Alan Yip, a senior foreign-currency market strategist at Bank of East Asia Ltd., echoed Zhou’s view that a further rally is unlikely. The yuan will find a ceiling at around 6.6 to 6.7 per dollar, he said. The currency has climbed more than 3 percent since presidents Xi Jinping and Donald Trump agreed on a temporary trade truce at the start of December, rebounding from a decade-low in October.
"We do not look for sharp yuan appreciation even if China pledges to stabilize the currency," said Ken Cheung, a senior Asian foreign-exchange strategist at Mizuho Bank Ltd. Further monetary easing by the central bank, weak economic growth and a narrower current account surplus do not justify a sharp rally in the longer term, he said.
While gains in the yuan may be capped, significant weakening may also be limited, trapping the currency in a range-bound trading. The likelihood of the yuan depreciating beyond 7 per dollar has fallen, according to Gareth Berry, foreign-exchange and rates strategist at Macquarie Bank Ltd.
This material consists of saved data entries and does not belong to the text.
(** * usd-rate-chart: the data-acquisition core of [main.go]

    A shallow embedding of the TTL cache, the rate parser, the XML fetch
    pipeline and the currency service of [main.go], and the properties of
    the specification that concern them.

    Conventions.
    - A Go [string] is a sequence of bytes: [string] of the Standard Library.
    - A Go result pair [(v, err)] is a value of [error + A]: every function
      of [main.go] returns the zero value of [A] next to a non-nil error, so
      nothing is lost.  A pair [(v, ok)] is a value of [option A].
    - [float64] is the primitive binary64 type [float].
    - [time.Time] is an instant in nanoseconds together with its location
      (the offsets of the zone and the instants at which they change);
      [time.Duration] is a number of nanoseconds.
    - What the environment does during a call (the clock readings, the
      construction of the request, the answer of the network) is an
      argument of the call; the state of the service (its cache, and the
      requests handed to its client) is passed in and returned.
    - The functions of the Go libraries that [main.go] calls
      ([strings.Replace], [strconv.ParseFloat], [fmt.Sprintf] and package
      [time]) are modelled from their documented behaviour, on the inputs
      [main.go] gives them. *)

From Stdlib Require Import ZArith Floats SpecFloat Ascii String.
From stdpp Require Import gmap strings list fin_maps pretty.

Open Scope string_scope.
Open Scope Z_scope.

#[local] Set Warnings "-inexact-float".

(** ** Errors *)

(** The error values [main.go], [strconv] and [encoding/json] build.
    [errorString s] is [errors.New(s)] or a [fmt.Errorf] without [%w], its
    message is [s]; [wrapError p e] is [fmt.Errorf(p + "%w", e)], its
    message is [p] followed by the message of [e] and it unwraps to [e];
    [NumError] is [*strconv.NumError]; [UnsupportedValueError Str] is
    [*json.UnsupportedValueError], its message is
    ["json: unsupported value: "] followed by [Str]. *)
Inductive error : Type :=
  | errorString (s : string)
  | wrapError (prefix : string) (err : error)
  | NumError (Func Num : string) (Err : error)
  | UnsupportedValueError (Str : string).

Definition result (A : Type) : Type := (error + A)%type.

Definition ErrSyntax : error := errorString "invalid syntax".
Definition ErrRange : error := errorString "value out of range".

(** The taxonomy of section 7 of the specification, read onto the error
    values of the code: which of the three kinds an error built by
    [main.go] belongs to. *)
Inductive ErrorKind : Type := FetchError | ParseError | NotFoundError.

Definition kindOf (e : error) : option ErrorKind :=
  match e with
  | wrapError p _ =>
      if String.eqb p "failed to create request: " then Some FetchError
      else if String.eqb p "failed to fetch data: " then Some FetchError
      else if String.eqb p "failed to parse XML: " then Some ParseError
      else if String.eqb p "failed to parse rate: " then Some ParseError
      else None
  | errorString s =>
      if String.eqb s "USD rate not found" then Some NotFoundError
      else if String.prefix "unexpected status code: " s then Some FetchError
      else None
  | NumError _ _ _ => None
  | UnsupportedValueError _ => None
  end.

(** ** Package [strings] *)

Module Strings.

(** [strings.Index(s, substr)]: the first index of [substr] in [s]. *)
Definition Index (s substr : string) : option nat := String.index 0 substr s.

(** The loop of [strings.Replace] for a non-empty [old]: at most [n]
    replacements, left to right, each search starting after the previous
    replacement. *)
Fixpoint replaceLoop (n : nat) (s old new : string) : string :=
  match n with
  | O => s
  | S n' =>
      match Index s old with
      | None => s
      | Some j =>
          String.substring 0 j s +:+ new +:+
          replaceLoop n' (String.substring (j + String.length old)
                            (String.length s - (j + String.length old)) s)
            old new
      end
  end.

(** [strings.Replace(s, old, new, n)] for a non-empty [old] (an empty [old]
    matches at rune boundaries, which [main.go] never asks for).  A
    negative [n] lifts the limit; there are at most [len(s)] matches. *)
Definition Replace (s old new : string) (n : Z) : string :=
  if String.eqb old new || (n =? 0) then s
  else replaceLoop (if n <? 0 then String.length s else Z.to_nat n) s old new.

End Strings.

(** ** Package [strconv]: [ParseFloat(s, 64)] *)

Module Strconv.

Definition code (c : ascii) : Z := Z.of_N (N_of_ascii c).

(** [lower(c)]: [c | ('x' ^ 'X')]. *)
Definition lower (c : ascii) : Z := Z.lor (code c) 32.

Definition isDigit (c : ascii) : bool := (48 <=? code c) && (code c <=? 57).
Definition isHexLetter (c : ascii) : bool := (97 <=? lower c) && (lower c <=? 102).

(** [commonPrefixLenIgnoreCase(s, prefix)], [prefix] in lower case. *)
Fixpoint commonPrefixLenIgnoreCase (s prefix : string) : nat :=
  match s, prefix with
  | String c s', String p prefix' =>
      let c' := if (65 <=? code c) && (code c <=? 90) then code c + 32 else code c in
      if c' =? code p then S (commonPrefixLenIgnoreCase s' prefix') else O
  | _, _ => O
  end.

(** [special(s)]: the (possibly signed) infinities and NaN.  Returns the
    value and the number of bytes read. *)
Definition special (s : string) : option (float * nat) :=
  let inf (neg : bool) (nsign : nat) (s : string) :=
    let n := commonPrefixLenIgnoreCase s "infinity" in
    let n := if (3 <? n)%nat && (n <? 8)%nat then 3%nat else n in
    if (n =? 3)%nat || (n =? 8)%nat
    then Some (if neg then neg_infinity else infinity, (nsign + n)%nat)
    else None in
  match s with
  | EmptyString => None
  | String c s' =>
      if (code c =? 43) || (code c =? 45) then inf (code c =? 45) 1%nat s'
      else if (code c =? 105) || (code c =? 73) then inf false 0%nat s
      else if (code c =? 110) || (code c =? 78) then
        if (commonPrefixLenIgnoreCase s "nan" =? 3)%nat then Some (nan, 3%nat) else None
      else None
  end.

(** The variables of the digit loop of [readFloat].  The mantissa is kept
    exact: [readFloat] keeps 19 digits and a [trunc] flag, and [atof64]
    then goes back to the digits when the flag matters, so the value that
    is rounded is the one of all the digits. *)
Record scan : Type := Scan {
  mantissa : Z;
  nd : Z;
  dp : Z;
  sawdot : bool;
  sawdigits : bool;
  underscores : bool
}.

Definition scan0 : scan := Scan 0 0 0 false false false.

(** The digit loop of [readFloat]; returns the variables and the unread
    rest of the input. *)
Fixpoint readDigits (hex : bool) (s : string) (st : scan) : scan * string :=
  match s with
  | EmptyString => (st, s)
  | String c s' =>
      if code c =? 95 then
        readDigits hex s'
          (Scan (mantissa st) (nd st) (dp st) (sawdot st) (sawdigits st) true)
      else if code c =? 46 then
        if sawdot st then (st, s)
        else readDigits hex s'
               (Scan (mantissa st) (nd st) (nd st) true (sawdigits st) (underscores st))
      else if isDigit c then
        if (code c =? 48) && (nd st =? 0) then
          readDigits hex s'
            (Scan (mantissa st) (nd st) (dp st - 1) (sawdot st) true (underscores st))
        else
          readDigits hex s'
            (Scan (mantissa st * (if hex then 16 else 10) + (code c - 48))
               (nd st + 1) (dp st) (sawdot st) true (underscores st))
      else if hex && isHexLetter c then
        readDigits hex s'
          (Scan (mantissa st * 16 + (lower c - 97 + 10))
             (nd st + 1) (dp st) (sawdot st) true (underscores st))
      else (st, s)
  end.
The yuan staged a stunning comeback this year, after tumbling 5.4 percent in 2018, thanks to easing trade tensions and a sliding greenback. That has prompted global banks, including Goldman Sachs Group Inc. and Bank of America Merrill Lynch, to boost forecasts on the exchange rate over the past few weeks. Traders also refrained from betting against the yuan, even though its funding costs hovered near the lowest since 2011 in the forwards market.
"The yuan will be more managed in the first half of this year," said Christy Tan, head of markets strategy at National Australia Bank Ltd. in Singapore. "Some optimism on the yuan will still be forthcoming if a trade deal is agreed and signed."